Home owner's insurance expensive for anyone?

Not true. We moved last year, and both were similarly sized homes, on similarly sized lots,all-brick construction with a poured foundation. The distance between our 2 homes is about 5 miles. Same county, same school district. The one’s fmv was 63% of the 2nd one, yet using the same agent and underwriting company, I was paying $90/month for the former and am paying $150/month for the latter.

I also own a lake house, which is significantly smaller than either of my primary homes. And it’s a log cabin with block foundation, so much less expensive to build than either of my all-brick, poured foundation homes. Yet I pay $110/month for it.

Go figure.

My point is that unless you include key factors, you’re not going to get good data. Me saying “I pay triple what you pay.” isn’t very instructive unless we are comparing apples to apples. How big is your home? What’s the average cost per square foot to build a similarly constructed home in your area? Do you insure expensive cars and jewelry? Do you have a pool? Are you near a fire department? Do you own a Rottweiler?

FTR, I pay $1775 per year to insure a 3300 sf home (not including the basement) in an area where it would cost me ~$200\sf to build new. We don’t own any really expensive jewlery, we don’t own luxury cars, we don’t live in tornado alley, or a hurricane zone, or in a flood plain. Our neighborhood is gated, so low crime, within 1 mile to the nearest fire department, and we don’t own a vicious dog.

On the other hand, we pay ~$1300 per year to insure a 1700 sf log cabin we just got done building for $130/sf, give or take. Nothing in the home that would be worth stealing except my husband’s prized mounted trout. It’s in a rural area so virtually no crime. The biggest negative factor is that it’s ~20 miles to the nearest (volunteer) fire dept and there are no fire hydrants. I guess the risk of drowning is also higher because it’s on a lake.

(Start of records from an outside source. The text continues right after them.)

(* ===== verification/PortSpec.v ===== *)
(** * The promises of the ports

    The rings are queues of packets; every call keeps the ports well-formed; a write reaches every reader that has room
    for it and a read takes the oldest packet.  [PortWaitsLaws] is what the ports need of the wait queues. *)

From stdpp Require Import base gmap list numbers.
From S2P Require Import Prelude Pow2 ListNode Timer KState Sched Resched Wait Port.
Import Family.

(** ** Rings *)

Definition ring_size (b : port_buf) : Z := 2 ^ pb_log2 b.
Definition ring_used (b : port_buf) : Z := ring_size b - pb_avail b.

Record buf_ok (b : port_buf) : Prop := {
  bo_log2 : 0 <= pb_log2 b < 31;
  bo_length : Z.of_nat (length (pb_packet b)) = ring_size b;
  bo_avail : 0 <= pb_avail b <= ring_size b;
  bo_head : 0 <= pb_head b < ring_size b;
  bo_tail : pb_tail b = (pb_head b + ring_used b) mod ring_size b }.

Definition slot (b : port_buf) (i : Z) : nat := Z.to_nat ((pb_head b + i) mod ring_size b).

(** The packets from the oldest to the newest. *)
Definition ring_queue (b : port_buf) : list Z := (fun i => pb_packet b !!! slot b (Z.of_nat i)) <$> seq 0 (Z.to_nat (ring_used b)).

Section rings.
Implicit Types (b : port_buf) (p : Z) (ps : list Z).

Lemma ring_size_bounds b : buf_ok b -> 1 <= ring_size b < 2 ^ 31.
Proof.
  intros [[H1 H2] _ _ _ _]. unfold ring_size. split; [|apply Z.pow_lt_mono_r; lia].
  pose proof (Z.pow_pos_nonneg 2 (pb_log2 b) ltac:(lia) H1). lia.
Qed.

Lemma ring_queue_length b : buf_ok b -> Z.of_nat (length (ring_queue b)) = ring_used b.
Proof. intros Hb. unfold ring_queue. rewrite length_fmap, length_seq. pose proof (bo_avail b Hb). unfold ring_used. lia. Qed.

Lemma step_pow2 b v : buf_ok b -> 0 <= v < ring_size b -> modpow2 (u32 (v + 1)) (pb_log2 b) = (v + 1) mod ring_size b.
Proof.
  intros Hb Hv. pose proof (ring_size_bounds b Hb). pose proof (bo_log2 b Hb). by apply modpow2_u32; lia.
Qed.

Lemma buf_is_empty_spec b : buf_ok b -> buf_is_empty b = bool_decide (ring_queue b = []).
Proof.
  intros Hb. unfold buf_is_empty. rewrite valpow2_pow by (pose proof (bo_log2 b Hb); lia). fold (ring_size b).
  pose proof (ring_queue_length b Hb) as El. unfold ring_used in El. destruct (ring_queue b) as [|x q]; simpl in El.
  - rewrite bool_decide_true by done. apply Z.eqb_eq. lia.
  - rewrite bool_decide_false by done. apply Z.eqb_neq. lia.
Qed.

Definition push b p : port_buf :=
  PortBuf (pb_log2 b) (pb_avail b - 1) (pb_head b) ((pb_tail b + 1) mod ring_size b) (<[Z.to_nat (pb_tail b) := p]> (pb_packet b)).

Lemma push_ok b p : buf_ok b -> 0 < pb_avail b -> buf_ok (push b p) /\ ring_queue (push b p) = ring_queue b ++ [p].
Proof.
  intros Hb Ha. pose proof (ring_size_bounds b Hb) as Hs. destruct Hb as [H1 H2 H3 H4 H5].
  assert (ring_size (push b p) = ring_size b) as Es by done. assert (ring_used (push b p) = ring_used b + 1) as Eu by (unfold ring_used; rewrite Es; simpl; lia).
  assert (0 <= ring_used b < ring_size b) as Hu by (unfold ring_used; lia).
  split.
  - split; rewrite ?Es, ?Eu; simpl; [done|by rewrite length_insert|lia|done|]. rewrite H5, Zplus_mod_idemp_l. f_equal. lia.
  - unfold ring_queue. rewrite Eu. replace (Z.to_nat (ring_used b + 1)) with (Z.to_nat (ring_used b) + 1)%nat by lia.
    rewrite seq_app, fmap_app. simpl. f_equal.
    + apply list_fmap_ext. intros i x Hx. apply lookup_seq in Hx as [-> Hi]. unfold slot. rewrite Es. simpl.
      apply list_lookup_total_insert_ne. rewrite H5. intros E.
      apply (f_equal Z.of_nat) in E. rewrite !Z2Nat.id in E by (apply Z.mod_pos_bound; lia).
      pose proof (Z.div_mod (pb_head b + ring_used b) (ring_size b) ltac:(lia)). pose proof (Z.div_mod (pb_head b + Z.of_nat i) (ring_size b) ltac:(lia)).
      assert (ring_size b * ((pb_head b + ring_used b) / ring_size b - (pb_head b + Z.of_nat i) / ring_size b) = ring_used b - Z.of_nat i) as Ed by lia.
      set (d := (pb_head b + ring_used b) / ring_size b - (pb_head b + Z.of_nat i) / ring_size b) in Ed.
      assert (d <= 0 \/ 1 <= d) as [?|?] by lia; nia.
    + f_equal. unfold slot. rewrite Es. simpl. replace (Z.of_nat (Z.to_nat (ring_used b))) with (ring_used b) by lia. rewrite <- H5.
      apply list_lookup_total_insert_eq. pose proof (Z.mod_pos_bound (pb_head b + ring_used b) (ring_size b) ltac:(lia)). lia.
Qed.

So, while I can tell you that it’s much more expensive per square foot to insure the lake house, I can’t say it’s “expensive” unless I can compare it with what others pay for a similar circumstance.

One has to consider that home insurance also includes liability insurance. $500k of liability insurance is $500k of liability insurance, no matter whether on a house with a rebuild cost of $200k or $800k. So the insurance cost is not proportional to home rebuild cost, although the rebuild portion might be.

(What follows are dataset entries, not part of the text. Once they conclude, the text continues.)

Lemma msum_bounds {V W} (f : V -> Z) (g : W -> Z) (m : gmap Z V) (n : gmap Z W) :
  (forall k v, m !! k = Some v -> exists w, n !! k = Some w /\ f v <= g w) -> (forall k w, n !! k = Some w -> 0 <= g w) -> msum f m <= msum g n.
Proof.
  revert n. induction m as [|k v m Hk IH] using map_ind; intros n Hs Hg.
  - rewrite msum_empty. clear Hs. induction n as [|k w n Hk IH] using map_ind; [done|]. rewrite msum_insert by done.
    pose proof (Hg k w (lookup_insert_eq _ _ _)). enough (0 <= msum g n) by lia. apply IH. intros j u Hj. apply (Hg j). rewrite lookup_insert_ne; [done|naive_solver].
  - destruct (Hs k v (lookup_insert_eq _ _ _)) as (w & Hw & Hle). rewrite msum_insert, (msum_delete g n k w Hw) by done. enough (msum f m <= msum g (delete k n)) by lia.
    apply IH.
    + intros j u Hj. destruct (Hs j u) as (x & Hx & ?); [rewrite lookup_insert_ne; [done|naive_solver]|]. exists x. rewrite lookup_delete_ne; [done|naive_solver].
    + intros j u [_ Hj]%lookup_delete_Some. eauto.
Qed.

Lemma msum_nonneg {V} (f : V -> Z) (m : gmap Z V) : (forall k v, m !! k = Some v -> 0 <= f v) -> 0 <= msum f m.
Proof. intros Hf. rewrite <- (msum_empty f). apply msum_bounds; [by intros ??; rewrite lookup_empty|done]. Qed.

(** ** Memory *)

Lemma word_put_eq m a v : word (<[a := v]> m) a = v.
Proof. unfold word. by rewrite lookup_insert_eq. Qed.

Lemma word_put_ne m a x v : x <> a -> word (<[a := v]> m) x = word m x.
Proof. intros. unfold word. by rewrite lookup_insert_ne. Qed.

Section state.
Context {P : Type} `{PageOps P}.
Implicit Types (s : heap P) (W : Z -> Prop).

Lemma usable_spec s a : usable s a = true <-> a mod 8 = 0 /\ a / 4096 ∈ hp_mapped s.
Proof. unfold usable. rewrite andb_true_iff, Z.eqb_eq, bool_decide_eq_true. done. Qed.

Lemma ld_wp a Q s : usable s a = true -> Q (word (hp_mem s) a) s -> wp (ld a) Q s.
Proof. intros Hu HQ. unfold ld. wp_step. wp_step. rewrite Hu. by wp_step. Qed.

Lemma st_wp a v Q s : usable s a = true -> Q tt (on_mem (<[a := u64 v]>) s) -> wp (st a v) Q s.
Proof. intros Hu HQ. unfold st. wp_step. wp_step. rewrite Hu. by wp_step. Qed.

Lemma get_entry_wp f i x Q s : 0 <= i -> f s !! Z.to_nat i = Some x -> Q x s -> wp (get_entry f i) Q s.
Proof. intros Hi Hx HQ. unfold get_entry. rewrite (proj2 (Z.ltb_ge _ _)) by lia. wp_step. wp_step. eapply wp_deref; done. Qed.

(** [s'] is [s] except for words in [W], the lists, their bits and the count of what is free. *)
Record keeps W s s' : Prop := {
  kp_mem : forall x, ~ W x -> word (hp_mem s') x = word (hp_mem s) x;
  kp_pages : hp_pages s' = hp_pages s;
  kp_mapped : hp_mapped s' = hp_mapped s;
  kp_size : hp_size s' = hp_size s;
  kp_locked : hp_locked s' = hp_locked s;
  kp_delayed : delayed_free_list s' = delayed_free_list s }.

Lemma keeps_refl W s : keeps W s s.
Proof. done. Qed.

Lemma keeps_trans W s s1 s2 : keeps W s s1 -> keeps W s1 s2 -> keeps W s s2.
Proof. intros [M1 P1 A1 S1 L1 D1] [M2 P2 A2 S2 L2 D2]. split; try congruence. intros x Hx. by rewrite M2, M1. Qed.

Lemma keeps_mono W W' s s' : (forall x, W x -> W' x) -> keeps W s s' -> keeps W' s s'.
Proof. intros HW [M1 P1 A1 S1 L1 D1]. split; try done. auto. Qed.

And that is probably the reason the lake house is more expensive (as you suggest elsewhere in your post). People do not fall down on your back lawn and drown. Googling supports insurance being more expensive for lake homes because of liability.

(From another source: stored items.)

Lemma frees_mark_free A a r : A !! a = Some r -> frees (mark a KFree A) = <[a := ar_size r]> (frees A).
Proof. intros Ha. frees_tac. Qed.

Lemma frees_mark_used A a : frees (mark a KUsed A) = delete a (frees A).
Proof. frees_tac. Qed.

Lemma frees_split A a r n : A !! a = Some r -> ar_kind r = KUsed -> A !! (a + n) = None -> frees (split a r n A) = frees A.
Proof. intros Ha Hk Hn. frees_tac. Qed.

Lemma frees_merge A a r q : A !! a = Some r -> A !! (a + ar_size r) = Some q -> ar_kind r = KUsed -> ar_kind q = KUsed -> frees (merge a r q A) = frees A.
Proof. intros Ha Hb Hk Hq. frees_tac. Qed.

Lemma frees_add_used A lo hi : A !! lo = None -> A !! (lo + 16) = None -> A !! (hi - 16) = None -> frees (add_segment lo hi KUsed A) = frees A.
Proof. intros H1 H2 H3. frees_tac. Qed.

Lemma frees_add_free A lo hi : A !! lo = None -> A !! (hi - 16) = None -> lo + 16 < hi - 16 -> frees (add_segment lo hi KFree A) = <[lo + 16 := hi - lo - 32]> (frees A).
Proof. intros H1 H3 Hlt. frees_tac. Qed.

Lemma frees_remove A l a b rl ra rb : A !! l = Some rl -> A !! a = Some ra -> A !! b = Some rb -> ar_kind rl <> KFree -> ar_kind ra <> KFree -> ar_kind rb <> KFree ->
  frees (remove_segment l a b A) = frees A.
Proof. intros Hl Ha Hb Kl Ka Kb. frees_tac. Qed.

Lemma frees_cut_right A a r q : A !! a = Some r -> ar_kind r = KUsed -> A !! (a + ar_size r) = Some q -> ar_kind q = KRight -> frees (cut_right a r A) = frees A.
Proof. intros Ha Hk Hb Kb. frees_tac. Qed.

Lemma frees_cut_left A a r q x : A !! a = Some r -> ar_kind r = KUsed -> A !! ar_left r = Some q -> ar_kind q = KLeft -> A !! x = None -> frees (cut_left a r x A) = frees A.
Proof. intros Ha Hk Hb Kb Hx. frees_tac. Qed.

Lemma total_fix_left A x l : total (fix_left x l A) = total A.
Proof. by apply msum_alter. Qed.

Lemma total_mark A a r k : A !! a = Some r -> ar_kind r <> KRight -> k <> KRight -> total (mark a k A) = total A.
Proof.
  intros Ha H1 H2. unfold total, mark. assert (alter (set_kind k) a A = <[a := set_kind k r]> A) as ->.
  { apply map_eq. intros j. rewrite lookup_alter, lookup_insert. case_decide; [subst; by rewrite Ha|done]. }
  rewrite (msum_replace ext A a r) by done. unfold ext. cbn. rewrite !decide_False by done. lia.
Qed.

Lemma total_split A a r n : geom A -> A !! a = Some r -> ar_kind r = KUsed -> 0 < n < ar_size r -> total (split a r n A) = total A.
Proof.
  intros G Ha Hk Hn. pose proof (ge_facts _ _ _ G Ha) as (_ & _ & _ & _ & F5). specialize (F5 ltac:(congruence)). pose proof (ge_inside _ _ _ (a + n) G Ha ltac:(lia)) as Hin.
  unfold split. assert (fix_left (a + ar_size r) (a + n) A !! a = Some r) as Ha' by (unfold fix_left; rewrite lookup_alter, decide_False by lia; done).
  unfold total. rewrite msum_insert.
  2:{ unfold fix_left. rewrite lookup_insert, decide_False, lookup_alter, decide_False by lia. done. }
  rewrite (msum_replace ext _ a r) by done. fold (total (fix_left (a + ar_size r) (a + n) A)). rewrite total_fix_left. rewrite !ext_size by (cbn; congruence). cbn. unfold total. lia.
Qed.

Lemma total_merge A a r q : geom A -> A !! a = Some r -> A !! (a + ar_size r) = Some q -> ar_kind r = KUsed -> ar_kind q = KUsed -> total (merge a r q A) = total A.
Proof.
  intros G Ha Hb Ka Kb. pose proof (ge_facts _ _ _ G Ha) as (_ & A2 & _ & _ & A5). specialize (A5 ltac:(congruence)). pose proof (ge_facts _ _ _ G Hb) as (_ & B2 & _ & _ & B5). specialize (B5 ltac:(congruence)).
  unfold merge, total. rewrite (msum_replace ext _ a r).
  2:{ unfold fix_left. rewrite lookup_delete, decide_False, lookup_alter, decide_False by lia. done. }
  pose proof (msum_delete ext (fix_left (a + ar_size r + ar_size q) a A) (a + ar_size r) q) as Hd.
  pose proof (total_fix_left A (a + ar_size r + ar_size q) a) as E0. unfold total in E0. rewrite <- E0, Hd.
  - assert (ext (set_size (ar_size r + ar_size q) r) = ar_size r + ar_size q) as -> by (apply ext_size; cbn; congruence). lia.
  - unfold fix_left. rewrite lookup_alter, decide_False by lia. done.
Qed.

Lemma total_add A lo hi k : A !! lo = None -> A !! (lo + 16) = None -> A !! (hi - 16) = None -> k <> KRight -> lo + 16 < hi - 16 -> total (add_segment lo hi k A) = total A + (hi - lo).
Proof.
  intros H1 H2 H3 Hk Hlt. unfold total, add_segment. rewrite !msum_insert; rewrite ?lookup_insert, ?decide_False by lia; try done.
  rewrite (ext_size (Area (hi - lo - 32) lo k lo hi)) by done. ext_eval. cbn. lia.
Qed.

Lemma total_remove A l a b rl ra rb : A !! l = Some rl -> A !! a = Some ra -> A !! b = Some rb -> l <> a -> a <> b -> l <> b ->
  total (remove_segment l a b A) = total A - ext rl - ext ra - ext rb.
Proof.
  intros Hl Ha Hb N1 N2 N3. unfold total, remove_segment. pose proof (msum_delete ext A b rb Hb) as E1. pose proof (msum_delete ext (delete b A) a ra) as E2. pose proof (msum_delete ext (delete a (delete b A)) l rl) as E3.
  rewrite !lookup_delete, !decide_False in * by done. specialize (E2 Ha). specialize (E3 Hl). lia.
Qed.

Lemma total_cut_right A a r q : A !! a = Some r -> ar_kind r = KUsed -> A !! (a + ar_size r) = Some q -> ar_kind q = KRight -> 0 < ar_size r -> total (cut_right a r A) = total A - ar_size r.
Proof.
  intros Ha Ka Hb Kb Hs. unfold total, cut_right. pose proof (msum_delete ext A _ q Hb) as E1. rewrite (msum_replace ext _ a r).
  - ext_eval. rewrite ext_size by congruence. assert (ext q = 16) as Eq by (unfold ext; by rewrite decide_True). lia.
  - rewrite lookup_delete, decide_False by lia. done.
Qed.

Yes - it is wise to comparison shop every two to three years for this very reason. Ditto for auto insurance.

I have never used the mortgage company to pay my insurance or property tax for this very reason. I want to be in control.

Yep, they went with a very limited and expensive policy. Interestingly, their mortgage for a new purchase was almost derailed by being turned down by all insurers. The mortgage broker found a policy for them very quickly - and it was cancelled a month after signing. Then they had to scramble to find a new high risk insurer.

The other important lesson learned was if you call to ask if something could be claimed against your insurance - be sure to make it clear that the inquiry - is just that, a theoretical and not something that might lead to a claim. Stress that strongly. Two non-claim questions counted against my sister being considered high risk.

They now say they will never make a claim for less than 10x the deductible (10,000).

I got great data. The range is up to $4K a year which is expensive compared to myself and others paying $600 a year or less. These key factors you mentioned are extremely minor and are unimportant to the question. We aren’t asking a question to offer underwriting for applicants, it is a good practical question and the answer from those kind of enough to provide them were very useful.

if you want to talk to an insurance professional and come up with a 50 question survey for people to fill out to generator a report would include tables of data and graphs, it might make a good published article.

Sometimes the lender will force this as a condition of issuing the note. Depends on your circumstances I imagine. Other times they will offer an incentive to do so - maybe lower the rate 25 basis points or so. Then you get to decide if that’s worth it.

I think my mother is paying almost $2000 a year for the insurance on her new house . This is mostly because our last house burned down in an accidental kitchen fire and our old insurance company - which declined to insure the new house - paid out about $400K in claims for that fire.

Apparently it will go down in a few year assuming she doesn’t file any new claims,

This only applies to the cost of the “improvements” i.e. the structure. The insurance is not really covering the value of the land, which isn’t going anywhere.

I’ve not come across an incentive. I might go for that. I think they are more likely to force escrow the larger (as a percentage) your mortgage. I’ve always (since coming to the US) made a chunky down payment.

We have a house in Virginia, and a tiny condo (less than 1/10th the value) in Florida.

Our homeowners’ insurance here had cropped up to nearly 2K a year - it was rising much faster than inflation. The insurance company actually rejiggered that for us and it’s now about 1K a year.

The condo costs 600 a year to insure (plus another 200ish for flood insurance despite not being in a flood zone).

So, nearly as much, for 1/10th the value.